NPR are removing comments from their website:

In July, NPR.org recorded nearly 33 million unique users, and 491,000 comments. But those comments came from just 19,400 commenters, [managing editor Scott] Montgomery said. That’s 0.06 percent of users who are commenting, a number that has stayed steady through 2016. […] When viewed purely from the perspective of whether the comments were fostering constructive conversations, the change should come as no surprise. The number of complaints to NPR about the current comment system has been growing — complaints that comments were censored by the outside moderators, and that commenters were behaving inappropriately and harassing other commenters.

Good for them. Moving all comments to our forums was the best decision I ever made.

Geoff Rickly on Surviving Martin Shkreli

Thursday

Gary Suarez, writing at Pitchfork, speaks with Geoff Rickly of Thursday on “surviving” Martin Shkreli. This is the first time I’ve seen Geoff publicly mention that Collect Records was originally going to put out that The Hotelier album:

We would talk about bands. He brought me the Hotelier. I didn’t know them, they were sort of a buzzy band already. But he was super into them. He was always like you’re not signing enough bands. For me, the situation was so good that I didn’t want to lose it. I probably should have pressured him to put more money into each band.

And:

I met with the Hotelier about their record, which is so good. I thought, “This is the record that could save our label, it’s so good. There’s this one song on it that’s so much better than the rest of the record that we finally have a single—a real single.” And they were like, “We can’t do it.” That meeting, I felt like somebody punched me in the stomach. And I didn’t feel like they were betraying me. I just felt like I was understanding there’s no saving it. This is it. This is done.

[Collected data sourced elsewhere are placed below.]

(** What the file leaves in the configuration *)
Record file_read (ls : list hol_line) (conf : config) : Prop := {
  read_days : forall k p np d, HDay k p np ∈ ls -> d ∈ kw_days k ->
    prime conf d PRIME = entry_of p /\ prime conf d NON_PRIME = entry_of np;
  read_other : forall d pr, (d ∉ day_settings ls) -> prime conf d pr = t0;
  read_holidays : holidays conf = holiday_list ls ++ replicate (Z.to_nat MAX_HOLIDAY_SIZE - length (holiday_list ls)) 0;
  read_num : num_holidays conf = Z.of_nat (length (holiday_list ls)) + 1;
  read_year : holiday_year conf = year_of 0 ls }.

Lemma parse_holidays_read (ls : list hol_line) :
  Forall hol_line_ok ls -> NoDup (day_settings ls) ->
  Z.of_nat (length (holiday_list ls)) <= MAX_HOLIDAY_SIZE ->
  exists conf, parse_holidays (Some (print_holidays ls)) config0 = Some (0, conf) /\
    file_read ls conf.
Proof.
  intros Hls Hnd Hlen.
  destruct (parse_holidays_loop_spec ls Hls Hnd (S (length (print_holidays ls))) [] [] 0 config0)
    as (c & H1 & [S1 S2 S3] & _ & P1); [lia|by split|intros d Hd; by apply not_elem_of_nil in Hd|done|].
  cbn [app] in *. change (Z.of_nat (length (@nil Z))) with 0 in H1. unfold parse_holidays.
  eexists. split; [mstep H1; done|]. by split; cbn.
Qed.

Lemma holiday_list_ok (ls : list hol_line) : Forall hol_line_ok ls ->
  Forall (fun j => 1 <= j <= 366) (holiday_list ls).
Proof.
  induction 1 as [|l ls Hl _ IH]; [constructor|]. rewrite holiday_list_cons.
  apply Forall_app. split; [|done]. destruct l; try constructor; [apply Hl|constructor].
Qed.

(** With fewer than 50 holidays the array is read within its bounds, and the extra
    entry that [num_holidays] counts is no day of a year. *)
Lemma file_read_holidays (ls : list hol_line) (conf : config) : file_read ls conf ->
  Z.of_nat (length (holiday_list ls)) < MAX_HOLIDAY_SIZE ->
  holidays_fit conf /\
  forall j, 1 <= j -> holiday_on conf j = bool_decide (j ∈ holiday_list ls).
Proof.
  intros F Hlen. unfold MAX_HOLIDAY_SIZE in *. pose proof (read_holidays _ _ F) as Hh.
  unfold MAX_HOLIDAY_SIZE in Hh. split.
  - unfold holidays_fit. rewrite (read_num _ _ F), Hh, length_app, length_replicate. lia.
  - intros j Hj. unfold holiday_on. apply bool_decide_ext.
    rewrite (read_num _ _ F), Hh.
    replace (Z.to_nat (Z.of_nat (length (holiday_list ls)) + 1)) with (length (holiday_list ls) + 1)%nat by lia.
    rewrite take_app_add, elem_of_app.
    replace (Z.to_nat 50 - length (holiday_list ls))%nat
      with (S (Z.to_nat 50 - length (holiday_list ls) - 1)) by lia.
    cbn. rewrite list_elem_of_singleton. split; [intros [|]; [done|lia]|by left].
Qed.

Reddit Won’t Turn Over IP Address of User Who May Have Leaked Twenty One Pilots’ Song

Twenty One Pilots

Josh Katzowitz, writing for The Daily Dot, on Atlantic Records trying to get Reddit to release the IP address of the person that leaked a Twenty One Pilots’ song on the service:

“Upon becoming aware of the Posting, Atlantic attempted to have the illegally-distributed copies of ‘Heathens’ removed from the Internet,” the label said in the lawsuit. “Despite expending significant effort and funds in this attempt, the removal efforts were ultimately unsuccessful in curtailing further widespread distribution… As a result of the need to change the release date of ‘Heathens,’ Atlantic’s marketing efforts were substantially frustrated … Sales of the ‘Heathens’ single, which were unsupported by Atlantic’s carefully-planned marketing strategy, failed to reach predicted levels, causing substantial harm to Atlantic in the form of lost single and album sales revenue.”

Univision Buying Gawker

Money

Universion is buying Gawker for $135 million dollars.

Here’s a statement from Gawker Media owner Nick Denton: “Gawker Media Group has agreed this evening to sell our business and popular brands to Univision, one of America’s largest media companies that is rapidly assembling the leading digital media group for millennial and multicultural audiences. I am pleased that our employees are protected and will continue their work under new ownership — disentangled from the legal campaign against the company. We could not have picked an acquirer more devoted to vibrant journalism.”

Goodbye, Weatherbox

Dylan Andersen, writing on Medium, saying goodbye to Weatherbox:

Weatherbox is quite frankly, the most underrated rock band I have ever had the privilege of listening to and getting to see live. Period. They are so criminally underrated that it angers, frustrates, and even saddens me to see them go out this way. The sales/response to Flies in All Directions was clearly not wanted the label — Triple Crown Records — or the band wanted to see, but it was still some of the band’s best work to date.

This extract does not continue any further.